A 20-year prospective study published in Amercian Journal of Respiratory and Critical Care Medicine has explored the relation between asthma and panic attack in young adults. Around 590 young adults were followed between ages 19 and 40 and information was obtained using semistructured diagnostic interviews. These interview scheduldes were conducted by trained professionals. At each interview, information on the occurrence of allergic rhinitis, urticaria, eczema, asthma attacks, or asthmalike breathing problems was enquired. Also the individuals were categorized into two groups (1) panic disorder as those who had recurrent unexplained panic attacks during the year before the interview, and (2) any panic as those who had panic disorder or panic attacks.

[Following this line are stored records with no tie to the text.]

(** * yajson: a shallow embedding of the value model, parser, serializer
      and UTF-8 codec, with the properties checked against the sources.

    Layout of the development
    - bytes are [Z] values in [0, 256); strings and inputs are [list Z];
    - 64-bit integers are [Z] with the wrap-around written out;
    - doubles are IEEE-754 binary64 values of [SpecFloat.spec_float];
    - the parser is a state-and-exception monad over the [Parser] record;
    - the object hash index is a [gmap] from keys to entry positions.  *)

From Stdlib Require Import ZArith List Ascii String Lia Bool.
From Stdlib Require Import Floats.SpecFloat.
From stdpp Require Import gmap list.
Import ListNotations.
Open Scope Z_scope.

(* ===================================================================== *)
(** * Bytes and text                                                      *)
(* ===================================================================== *)

(** A [char] seen as [unsigned char]. *)
Definition is_byte (b : Z) : Prop := 0 <= b < 256.

(** The bytes of a source-level string literal. *)
Definition bytes_of_string (s : string) : list Z :=
  map (fun c => Z.of_N (N_of_ascii c)) (list_ascii_of_string s).

(** [static_cast<char>] of an unsigned value, read back as [unsigned char]. *)
Definition to_char (x : Z) : Z := x mod 256.

(* ===================================================================== *)
(** * detail/utf8.hpp                                                     *)
(* ===================================================================== *)

Module utf8.

(** [unsigned encode(uint32_t cp, char* buf)]: the bytes written to [buf];
    the returned count is their number (0 for an invalid code point). *)
Definition encode (cp : Z) : list Z :=
  if cp <? 0x80 then
    [to_char cp]
  else if cp <? 0x800 then
    [to_char (Z.lor 0xC0 (Z.shiftr cp 6));
     to_char (Z.lor 0x80 (Z.land cp 0x3F))]
  else if cp <? 0x10000 then
    [to_char (Z.lor 0xE0 (Z.shiftr cp 12));
     to_char (Z.lor 0x80 (Z.land (Z.shiftr cp 6) 0x3F));
     to_char (Z.lor 0x80 (Z.land cp 0x3F))]
  else if cp <=? 0x10FFFF then
    [to_char (Z.lor 0xF0 (Z.shiftr cp 18));
     to_char (Z.lor 0x80 (Z.land (Z.shiftr cp 12) 0x3F));
     to_char (Z.lor 0x80 (Z.land (Z.shiftr cp 6) 0x3F));
     to_char (Z.lor 0x80 (Z.land cp 0x3F))]
  else [].

(** [sequence_length(lead)]: 1-4 for a valid leading byte, 0 otherwise. *)
Definition sequence_length (lead : Z) : nat :=
  if lead <? 0x80 then 1%nat
  else if Z.land lead 0xE0 =? 0xC0 then 2%nat
  else if Z.land lead 0xF0 =? 0xE0 then 3%nat
  else if Z.land lead 0xF8 =? 0xF0 then 4%nat
  else 0%nat.

(** The initial code-point bits taken from the leading byte
    ([switch (len)] of [decode] and of [validate]). *)
Definition lead_bits (len : nat) (lead : Z) : option Z :=
  match len with
  | 2%nat => Some (Z.land lead 0x1F)
  | 3%nat => Some (Z.land lead 0x0F)
  | 4%nat => Some (Z.land lead 0x07)
  | _ => None
  end.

The findings over the whole study period showed that asthma was more strongly associated with panic disorder than with any panic. When the pattern of asthma was followed up on the young adults, after adjusting for potentially confounding variables, they found that 20.9 percent of the subjects with asthma had panic disorder and 32.6 percent had a panic disorder or panic attacks. Similarly, 19.6 percent of individuals with panic disorder had asthma, and 11.6 percent of those with any panic condition had asthma. The study showed that even though asthma predicted any panic, any panic did not predict subsequent asthma activity. The above link between asthma and panic was stronger in smokers than in nonsmokers and in women than in men.
The possible explanation for asthma and panic attack being in a vicious cycle was proposed by the authors to the possible fact that having asthma which could be a potentially life-threatening condition, may increase the level of anxiety, and in turn can cause panic in some individuals and panic could in turn trigger an episode of asthma.